Transcribe the stretch of entries below from the line with "delegator pool _ _)" through the line with "Definition cert_as_stake_registration (cert", exactly and with both ends included; leave out all other lines.

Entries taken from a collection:

......

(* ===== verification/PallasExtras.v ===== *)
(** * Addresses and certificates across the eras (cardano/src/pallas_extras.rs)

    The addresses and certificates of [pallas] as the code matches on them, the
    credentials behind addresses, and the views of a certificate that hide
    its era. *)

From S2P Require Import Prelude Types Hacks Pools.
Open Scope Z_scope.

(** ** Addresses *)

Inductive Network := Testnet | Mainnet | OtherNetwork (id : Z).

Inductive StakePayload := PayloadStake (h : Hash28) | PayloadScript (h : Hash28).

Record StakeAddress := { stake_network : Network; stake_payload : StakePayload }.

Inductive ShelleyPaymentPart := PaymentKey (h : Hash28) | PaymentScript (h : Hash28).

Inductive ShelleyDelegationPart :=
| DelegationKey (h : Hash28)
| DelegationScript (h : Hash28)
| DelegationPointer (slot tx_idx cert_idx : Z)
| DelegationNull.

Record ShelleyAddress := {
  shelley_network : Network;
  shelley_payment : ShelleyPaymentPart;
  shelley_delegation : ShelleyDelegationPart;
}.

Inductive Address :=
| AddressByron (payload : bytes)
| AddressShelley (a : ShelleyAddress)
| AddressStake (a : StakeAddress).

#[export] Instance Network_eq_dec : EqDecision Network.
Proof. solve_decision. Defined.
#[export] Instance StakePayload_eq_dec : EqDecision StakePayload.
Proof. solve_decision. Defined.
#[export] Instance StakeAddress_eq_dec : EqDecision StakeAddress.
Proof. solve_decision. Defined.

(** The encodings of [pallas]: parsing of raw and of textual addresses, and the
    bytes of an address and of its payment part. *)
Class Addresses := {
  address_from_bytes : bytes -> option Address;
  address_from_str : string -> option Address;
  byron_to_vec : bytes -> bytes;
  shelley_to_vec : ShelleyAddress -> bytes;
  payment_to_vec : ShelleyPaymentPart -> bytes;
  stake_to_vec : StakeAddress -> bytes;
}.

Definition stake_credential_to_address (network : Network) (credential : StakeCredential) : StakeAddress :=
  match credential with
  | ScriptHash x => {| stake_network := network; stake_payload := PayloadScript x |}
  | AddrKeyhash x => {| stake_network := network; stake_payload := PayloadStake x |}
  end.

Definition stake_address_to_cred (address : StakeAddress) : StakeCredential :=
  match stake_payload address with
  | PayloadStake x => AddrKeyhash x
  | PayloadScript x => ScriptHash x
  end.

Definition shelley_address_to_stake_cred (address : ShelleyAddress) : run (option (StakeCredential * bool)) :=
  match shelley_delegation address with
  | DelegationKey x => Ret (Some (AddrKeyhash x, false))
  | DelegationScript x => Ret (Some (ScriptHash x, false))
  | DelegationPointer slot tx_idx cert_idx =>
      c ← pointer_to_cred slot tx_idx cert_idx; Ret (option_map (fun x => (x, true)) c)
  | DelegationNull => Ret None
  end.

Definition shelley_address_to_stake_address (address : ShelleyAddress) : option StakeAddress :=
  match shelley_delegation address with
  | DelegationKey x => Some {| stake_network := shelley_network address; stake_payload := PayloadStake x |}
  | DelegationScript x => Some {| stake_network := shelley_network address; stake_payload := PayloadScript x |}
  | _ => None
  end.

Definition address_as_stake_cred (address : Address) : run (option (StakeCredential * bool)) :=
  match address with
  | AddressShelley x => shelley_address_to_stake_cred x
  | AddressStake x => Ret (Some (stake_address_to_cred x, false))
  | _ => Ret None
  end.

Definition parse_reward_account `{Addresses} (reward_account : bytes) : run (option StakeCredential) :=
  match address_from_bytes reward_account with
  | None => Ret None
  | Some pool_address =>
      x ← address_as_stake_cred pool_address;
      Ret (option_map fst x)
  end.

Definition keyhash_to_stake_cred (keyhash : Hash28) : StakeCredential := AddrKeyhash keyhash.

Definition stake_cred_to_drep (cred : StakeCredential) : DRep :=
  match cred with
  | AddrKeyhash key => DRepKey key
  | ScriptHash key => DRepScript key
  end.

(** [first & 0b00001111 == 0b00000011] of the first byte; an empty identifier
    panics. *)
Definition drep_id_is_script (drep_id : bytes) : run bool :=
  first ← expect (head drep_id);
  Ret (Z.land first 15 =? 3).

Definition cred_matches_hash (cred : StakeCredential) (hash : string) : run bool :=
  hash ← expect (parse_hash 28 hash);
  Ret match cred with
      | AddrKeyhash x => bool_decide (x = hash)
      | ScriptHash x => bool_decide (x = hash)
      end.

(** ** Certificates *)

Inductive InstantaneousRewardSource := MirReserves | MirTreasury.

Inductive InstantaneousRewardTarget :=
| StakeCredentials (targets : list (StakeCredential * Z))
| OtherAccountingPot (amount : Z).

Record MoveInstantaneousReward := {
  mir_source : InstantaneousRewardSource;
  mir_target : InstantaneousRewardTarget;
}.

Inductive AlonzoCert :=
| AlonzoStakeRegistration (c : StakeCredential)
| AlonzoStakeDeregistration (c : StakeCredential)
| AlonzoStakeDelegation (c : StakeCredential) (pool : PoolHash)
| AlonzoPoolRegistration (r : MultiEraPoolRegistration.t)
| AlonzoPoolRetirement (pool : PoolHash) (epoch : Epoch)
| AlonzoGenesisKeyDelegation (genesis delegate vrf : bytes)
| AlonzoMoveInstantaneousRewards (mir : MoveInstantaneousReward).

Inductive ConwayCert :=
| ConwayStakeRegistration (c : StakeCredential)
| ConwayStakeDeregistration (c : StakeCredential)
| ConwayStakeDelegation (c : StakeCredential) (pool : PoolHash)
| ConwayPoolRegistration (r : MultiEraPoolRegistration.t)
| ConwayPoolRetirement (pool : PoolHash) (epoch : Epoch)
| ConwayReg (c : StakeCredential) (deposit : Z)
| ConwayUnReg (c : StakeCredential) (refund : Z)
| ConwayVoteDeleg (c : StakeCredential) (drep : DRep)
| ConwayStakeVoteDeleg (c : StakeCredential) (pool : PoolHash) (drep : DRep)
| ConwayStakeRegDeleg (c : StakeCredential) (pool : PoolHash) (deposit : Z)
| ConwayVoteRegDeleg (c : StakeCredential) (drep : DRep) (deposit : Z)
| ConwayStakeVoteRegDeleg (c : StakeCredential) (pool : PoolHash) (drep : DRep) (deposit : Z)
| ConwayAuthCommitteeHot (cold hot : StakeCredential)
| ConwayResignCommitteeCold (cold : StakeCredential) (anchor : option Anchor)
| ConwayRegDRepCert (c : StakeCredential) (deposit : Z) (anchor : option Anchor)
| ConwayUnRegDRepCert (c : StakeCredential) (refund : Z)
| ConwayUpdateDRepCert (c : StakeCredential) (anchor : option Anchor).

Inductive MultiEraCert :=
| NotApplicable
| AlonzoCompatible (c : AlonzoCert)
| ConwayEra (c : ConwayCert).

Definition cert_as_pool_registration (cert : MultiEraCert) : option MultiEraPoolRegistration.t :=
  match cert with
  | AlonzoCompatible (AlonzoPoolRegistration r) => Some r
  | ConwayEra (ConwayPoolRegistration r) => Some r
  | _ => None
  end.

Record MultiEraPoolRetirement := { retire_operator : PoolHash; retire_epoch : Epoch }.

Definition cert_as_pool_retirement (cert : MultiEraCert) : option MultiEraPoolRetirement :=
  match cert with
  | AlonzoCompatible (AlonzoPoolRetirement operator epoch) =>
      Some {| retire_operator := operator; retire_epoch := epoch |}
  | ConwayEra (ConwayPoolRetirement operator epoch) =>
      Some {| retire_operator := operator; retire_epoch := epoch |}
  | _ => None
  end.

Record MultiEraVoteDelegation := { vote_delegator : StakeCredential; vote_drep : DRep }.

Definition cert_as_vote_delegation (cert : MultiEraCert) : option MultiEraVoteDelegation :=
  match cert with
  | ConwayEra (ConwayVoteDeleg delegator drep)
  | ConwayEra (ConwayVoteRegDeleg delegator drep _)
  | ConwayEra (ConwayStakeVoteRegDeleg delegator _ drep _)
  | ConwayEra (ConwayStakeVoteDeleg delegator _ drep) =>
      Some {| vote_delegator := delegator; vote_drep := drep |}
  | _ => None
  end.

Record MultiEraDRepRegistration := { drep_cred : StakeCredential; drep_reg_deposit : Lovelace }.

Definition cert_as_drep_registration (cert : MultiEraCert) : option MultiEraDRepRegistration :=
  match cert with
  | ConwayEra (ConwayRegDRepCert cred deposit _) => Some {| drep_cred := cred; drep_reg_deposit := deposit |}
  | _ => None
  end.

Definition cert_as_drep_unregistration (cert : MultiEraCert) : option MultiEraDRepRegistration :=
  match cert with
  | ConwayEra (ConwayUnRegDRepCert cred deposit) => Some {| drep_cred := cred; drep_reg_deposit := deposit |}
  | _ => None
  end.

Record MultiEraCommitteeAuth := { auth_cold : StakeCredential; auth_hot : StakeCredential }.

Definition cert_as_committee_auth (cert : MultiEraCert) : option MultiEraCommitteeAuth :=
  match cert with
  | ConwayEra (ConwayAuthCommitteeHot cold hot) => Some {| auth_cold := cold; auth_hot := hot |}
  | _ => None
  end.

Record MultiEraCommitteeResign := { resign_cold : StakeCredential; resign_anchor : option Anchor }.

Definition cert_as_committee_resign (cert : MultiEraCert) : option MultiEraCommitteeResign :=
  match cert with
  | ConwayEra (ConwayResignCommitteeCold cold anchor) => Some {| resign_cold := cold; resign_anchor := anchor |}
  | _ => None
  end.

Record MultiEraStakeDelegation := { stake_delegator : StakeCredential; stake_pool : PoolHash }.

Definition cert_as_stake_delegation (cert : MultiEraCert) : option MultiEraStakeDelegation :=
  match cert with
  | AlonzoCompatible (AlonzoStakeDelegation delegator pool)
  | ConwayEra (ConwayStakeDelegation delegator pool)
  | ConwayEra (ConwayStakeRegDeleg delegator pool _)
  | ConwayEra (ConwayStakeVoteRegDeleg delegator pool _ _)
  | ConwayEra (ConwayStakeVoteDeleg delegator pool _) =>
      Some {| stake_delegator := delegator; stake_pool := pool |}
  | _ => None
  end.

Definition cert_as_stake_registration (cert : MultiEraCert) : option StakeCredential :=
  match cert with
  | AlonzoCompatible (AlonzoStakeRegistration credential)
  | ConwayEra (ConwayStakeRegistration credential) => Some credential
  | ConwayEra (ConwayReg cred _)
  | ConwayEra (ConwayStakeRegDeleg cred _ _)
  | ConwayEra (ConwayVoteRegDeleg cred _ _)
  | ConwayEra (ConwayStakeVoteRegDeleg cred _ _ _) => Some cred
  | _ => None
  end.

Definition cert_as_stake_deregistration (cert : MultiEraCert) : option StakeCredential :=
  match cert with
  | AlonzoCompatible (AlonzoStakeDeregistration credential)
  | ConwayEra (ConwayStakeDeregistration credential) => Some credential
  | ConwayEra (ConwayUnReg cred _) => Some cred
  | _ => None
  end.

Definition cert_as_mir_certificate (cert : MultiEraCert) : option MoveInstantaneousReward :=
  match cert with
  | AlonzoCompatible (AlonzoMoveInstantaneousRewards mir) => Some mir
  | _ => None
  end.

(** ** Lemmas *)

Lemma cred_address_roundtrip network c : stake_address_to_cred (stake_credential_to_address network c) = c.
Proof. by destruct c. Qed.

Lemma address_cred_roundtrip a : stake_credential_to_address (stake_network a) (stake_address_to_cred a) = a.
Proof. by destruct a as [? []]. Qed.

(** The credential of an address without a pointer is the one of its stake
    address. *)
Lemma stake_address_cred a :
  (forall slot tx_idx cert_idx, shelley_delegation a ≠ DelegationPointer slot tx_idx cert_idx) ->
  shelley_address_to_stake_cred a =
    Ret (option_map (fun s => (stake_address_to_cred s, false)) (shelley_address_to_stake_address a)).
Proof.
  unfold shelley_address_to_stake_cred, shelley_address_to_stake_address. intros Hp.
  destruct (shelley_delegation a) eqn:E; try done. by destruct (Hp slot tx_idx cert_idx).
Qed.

......

** ANSWER FOR THIS EXERCISE **
  | ConwayEra (ConwayStakeVoteRegDeleg delegator pool _ _)
  | ConwayEra (ConwayStakeVoteDeleg delegator pool _) =>
      Some {| stake_delegator := delegator; stake_pool := pool |}
  | _ => None
  end.

Definition cert_as_stake_registration (cert : MultiEraCert) : option StakeCredential :=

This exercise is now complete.